In the opposite spirit, in 2022, Zagato decided to add a surprise to the already celebrated and beloved Maserati Mostro, reinterpreting it — after the closed coupé version — as a powerful barchetta. An object of rare magic, best appreciated along the Croisette in Cannes or in the Piazza del Casino in Monaco. For those who might question the name, let them simply accept it: "Mostro" was the name that arose naturally from the car Stirling Moss demanded for the 1957 24 Hours of Le Mans — a supremely courageous machine, built by Ugo Zagato together with his sons, carrying a 4500cc engine and a form shaped for pure speed. It did not surprise then, and it does not surprise today; it simply was what it was. Now it takes on a new and different meaning: a monster of beauty.
The imagination and invention of Andrea and his team never rest: the Alfa Romeo Giulia SWB Zagato of 2024 is an authentic masterpiece that, without any shadow of doubt, perfectly embodies the pure sporting spirit of Zagato's Alfas from the 1950s and '60s. The design is rich in iconic references — from the truncated tail inspired by the legendary Giulietta SZ and Giulia TZ, to the "double bubble" roofline, the unmistakable signature of the Milanese Atelier. The cockpit, too, reflects the exclusivity of the project, with bespoke finishes distinguishing it from the series model.
Andrea Zagato's imagination — and above all his profound automotive culture — also brings about the rebirth, again in 2024, of a version of the Alpine Renault A220 that raced at Le Mans in the 1980s. That car had been lengthened to find greater speed along the famous Mulsanne straight. The curious, and almost entirely forgotten, detail was that the extended tail could be fitted or removed depending on the circuit. From this comes the idea of a reevocation of Jean Rédélé's berlinetta with a short or long tail chosen according to use: the Zagato AGTZ Twin Tail. A fine success for an admirable idea, one that found immediate commercial resonance — to the point that even Gordon Murray ordered one for his personal collection.

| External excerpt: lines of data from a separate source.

Definition found_orphaned (crds : list json) : string :=
  "Found " +:+ itoa (Z.of_nat (length crds)) +:+ " orphaned *.istio.io CRD(s) from Service Mesh v2".
(** The verdict once the CRDs are known to be orphaned. *)
Definition orphaned_verdict (dr : DiagnosticResult) (crds : list json) : res go_error DiagnosticResult :=
  let report status reason message remediation :=
    let! dr := set_new dr ConditionTypeAvailable status
      [WithReason reason; WithMessage message; WithRemediation remediation; WithImpact ImpactBlocking] in
    Ok (populate_orphaned dr crds) in
  match countActiveResources 0 crds with
  | Panic s => Panic s
  | Err err =>
      report ConditionUnknown ReasonInsufficientData
        (found_orphaned crds +:+ " but unable to verify whether active custom resources exist: " +:+ error_string err +:+
         ". Manual inspection required before deletion") remediationInspectionFailed
  | Ok activeCount =>
      if 0 <? activeCount then
        report ConditionFalse ReasonDependencyUnavailable
          (found_orphaned crds +:+ " with " +:+ itoa activeCount +:+
           " active custom resource instance(s) across them. Manual review required before deletion") remediationActiveResources
      else
        report ConditionFalse ReasonDependencyUnavailable
          (found_orphaned crds +:+ " (label " +:+ quote labelMaistraVersion +:+ "): " +:+ join ", " (collectCRDNames crds) +:+
           ". These stale CRDs block the Data Science Gateway post-upgrade") remediationOrphaned
  end.
Definition orphanedcrds_Validate (c : Check) (target : Target) : res go_error DiagnosticResult :=
  let dr := NewResult c in
  let ok message := set_new dr ConditionTypeAvailable ConditionTrue [WithReason ReasonRequirementsMet; WithMessage message] in
  try! crds := ListWith CustomResourceDefinition (labeled_in "" labelMaistraVersion)
    else errorf_w ("listing CRDs with label " +:+ quote labelMaistraVersion) in
  match filterIstioCRDs crds with
  | [] => ok "No orphaned Service Mesh v2 *.istio.io CRDs detected"
  | istioCRDs =>
      try! sm2Installed := isSM2OperatorInstalled else errorf_w "checking SM2 operator subscription" in
      if (sm2Installed : bool) then
        ok ("Service Mesh v2 operator subscription found; *.istio.io CRDs with label " +:+ quote labelMaistraVersion +:+
            " are managed by the operator, not orphaned")
      else orphaned_verdict dr istioCRDs
  end.
Definition NewOrphanedCRDsCheck : Check :=
  dependency_check "orphaned-sm2-crds" CheckTypeReadiness "dependencies.orphaned-sm2-crds.readiness"
    "Dependencies :: Orphaned SM2 CRDs :: Readiness"
    "Detects orphaned *.istio.io CRDs from Service Mesh v2 that block Data Science Gateway post-upgrade"
    remediationOrphaned from_2x_to_3x orphanedcrds_Validate.

(** ** ossm34/ossm34.go *)
Definition subscriptionName := "servicemeshoperator3".
Definition csvPrefix := "servicemeshoperator3.v".
Definition minAffectedVersion : Version := semver_literal 3 4 0.
Definition minFixedOCPVersion : Version := semver_literal 4 21 22.
Definition ossm34_remediation :=
  "Do not approve servicemeshoperator3 InstallPlans beyond v3.3.x on OCP 4.19-4.21. Upgrade to OpenShift Container Platform 4.21.22 or higher to resolve via the Sail Library (no OLM dependency). See https://access.redhat.com/solutions/7145505 for details.".
Definition findSubscription (items : list SubscriptionItem) : option SubscriptionItem :=
  find (λ sub, String.eqb (si_Name sub) subscriptionName) items.
Definition buildDriftMessage (installedVersion : Version) (installedCSV startingCSV : string) : string :=
  "servicemeshoperator3 is installed at " +:+ v_String installedVersion +:+ " (CSV: " +:+ installedCSV +:+
  "), which is affected by a known issue: OSSM v3.4.0+ rejects Istio v1.26.2 as end-of-life on OCP 4.19-4.21, causing GatewayConfig to get stuck NotReady" +:+
  (if negb (String.eqb startingCSV "") && negb (String.eqb startingCSV installedCSV)
   then ". Subscription has drifted from pinned version " +:+ startingCSV else "").
Definition parseCSVVersion (csv : string) : res go_error Version :=
  let versionStr := trim_prefix csvPrefix csv in
  if String.eqb versionStr csv
  then Err (EString ("CSV " +:+ quote csv +:+ " does not start with expected prefix " +:+ quote csvPrefix))
  else res_map_err (errorf_w ("parsing version " +:+ quote versionStr)) (semver_Parse versionStr).

(** The verdict on an affected version. *)
Definition affected_verdict (dr : DiagnosticResult) (sub : SubscriptionItem) (installed : Version) : res go_error DiagnosticResult :=
  let blocked :=
    set_new dr ConditionTypeCompatible ConditionFalse
      [WithReason ReasonVersionIncompatible;
       WithMessage (buildDriftMessage installed (si_InstalledCSV sub)
         (match si_Spec sub with Some spec => is_StartingCSV spec | None => "" end));
       WithRemediation ossm34_remediation; WithImpact ImpactBlocking] in
  match DetectOpenShiftVersion false with
  | Panic s => Panic s
  | Err _ => blocked
  | Ok ocpVersion =>
      if v_GTE ocpVersion minFixedOCPVersion then
        set_new dr ConditionTypeCompatible ConditionTrue
          [WithReason ReasonVersionCompatible;
           WithMessage ("servicemeshoperator3 is at " +:+ v_String installed +:+ " (affected), but OCP " +:+ v_String ocpVersion +:+
             " includes the fix (Sail Library); no action required")]
      else blocked
  end.
Definition ossm34_Validate (c : Check) (target : Target) : res go_error DiagnosticResult :=
  let dr := NewResult c in
  let ok reason message := set_new dr ConditionTypeCompatible ConditionTrue [WithReason reason; WithMessage message] in
  if negb olmAvailable then ok ReasonCheckSkipped "OLM client not available; skipping OSSM v3 compatibility check"
  else
    try! items := subscriptions else errorf_w "listing subscriptions" in
    match findSubscription items with
    | None => ok ReasonRequirementsMet "servicemeshoperator3 subscription not found; OSSM v3 is not installed via OLM"
    | Some sub =>
        if String.eqb (si_InstalledCSV sub) "" then
          ok ReasonRequirementsMet "servicemeshoperator3 subscription has no installed CSV; operator may be pending installation"
        else
          match parseCSVVersion (si_InstalledCSV sub) with
          | Panic s => Panic s
          | Err err =>
              set_new dr ConditionTypeCompatible ConditionUnknown
                [WithReason ReasonInsufficientData;
                 WithMessage ("Unable to parse version from installed CSV " +:+ quote (si_InstalledCSV sub) +:+ ": " +:+ error_string err)]
          | Ok installed =>
              if v_GTE installed minAffectedVersion then affected_verdict dr sub installed
              else
                ok ReasonVersionCompatible ("servicemeshoperator3 is installed at " +:+ v_String installed +:+
                  ", which is not affected by the OSSM v3.4 compatibility issue")
          end
    end.
Definition NewOSSM34Check : Check :=
  dependency_check "ossm-v3-compatibility" "compatibility" "dependencies.ossm-v3-compatibility.compatibility"
    "Dependencies :: OSSM v3 Compatibility :: Version Compatibility"
    "Detects servicemeshoperator3 subscription drift to v3.4.0+ which causes GatewayConfig failures on unpatched OCP 4.19-4.21"
    ossm34_remediation (λ target, IsVersion3x (t_TargetVersion target)) ossm34_Validate.

(** ** servicemesh/servicemesh.go *)
Definition servicemesh_displayName := "Red Hat Service Mesh v3".
Definition mirror_remediation (csv channel : string) : string :=
  "Mirror " +:+ csv +:+ " into the '" +:+ channel +:+
  "' channel of the redhat-operators catalog source in the openshift-marketplace namespace. See the pre-requisite instructions in the RHOAI 2.x to 3.x upgrade guide.".
Definition available (dr : DiagnosticResult) (reason message : string) : res go_error DiagnosticResult :=
  set_new dr ConditionTypeAvailable ConditionTrue [WithReason reason; WithMessage message].
Definition not_available (dr : DiagnosticResult) (reason message remediation : string) (impact : Impact)
    : res go_error DiagnosticResult :=
  set_new dr ConditionTypeAvailable ConditionFalse
    [WithReason reason; WithMessage message; WithRemediation remediation; WithImpact impact].

Definition env_query (envName : string) : string :=
  "[.spec.template.spec.containers[].env[]? | select(.name == " +:+ dquote +:+ envName +:+ dquote +:+ ") | .value] | first".
(** The value, or the result to return at once. *)
Definition extractEnvVar (deploy : json) (dr : DiagnosticResult) (envName : string) : res go_error (string + DiagnosticResult) :=
  let missing what has :=
    let! dr := not_available dr ReasonDependencyUnavailable
      (envName +:+ " env var " +:+ what +:+ " on ingress-operator deployment")
      ("Verify the ingress-operator deployment in the openshift-ingress-operator namespace has " +:+ has +:+ " " +:+ envName +:+
       " environment variable.") ImpactBlocking in
    Ok (inr dr) in
  on_query (jq_Query_string deploy (env_query envName)) ("querying " +:+ envName) (missing "not found" "the")
    (λ value, if String.eqb value "" then missing "is empty" "a non-empty" else Ok (inl value)).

With its victory in the Concept Cars & Prototypes class at the Concorso d'Eleganza Villa d'Este in 2025, the Alfa Romeo 8C DoppiaCoda Zagato is another jewel in Andrea's crown — or more fittingly, a Quadrifoglio in his buttonhole, for a car that, unlike the Alpine exercise, has a single tail: one that possesses the remarkable quality of being perceived in an entirely different way depending on the angle from which it is seen.
The Zagato tradition of surprising with harmony has never felt more alive. It is an honour and a pleasure to have the Milanese Atelier among the partners of Roarington.
The story of Zagato could pause here, while we wait to discover what other surprises await us. But that would not be right: among the many things born of the Zagato Atelier, there is an instrument that allows one to drive the greatest masterpieces in the history of the automobile. This is the Simulator designed and built for Roarington, dedicated to Andrea's father, Elio Zagato — himself a great racing driver.
Roarington's technology has allowed "Elio Z" to render drivable classic cars from every era, with carefully calibrated adaptations of the driving experience — braking, yaw, acceleration — faithfully reproduced by the actuators that move the simulator itself.
Andrea wanted it "unfinished" — deliberately so — to reveal how the lightest body panels were connected to one another by a small spaceframe that made them rigid while keeping them weightless. A driving experience that unites pure pleasure with the sensation of truly understanding what driving once was.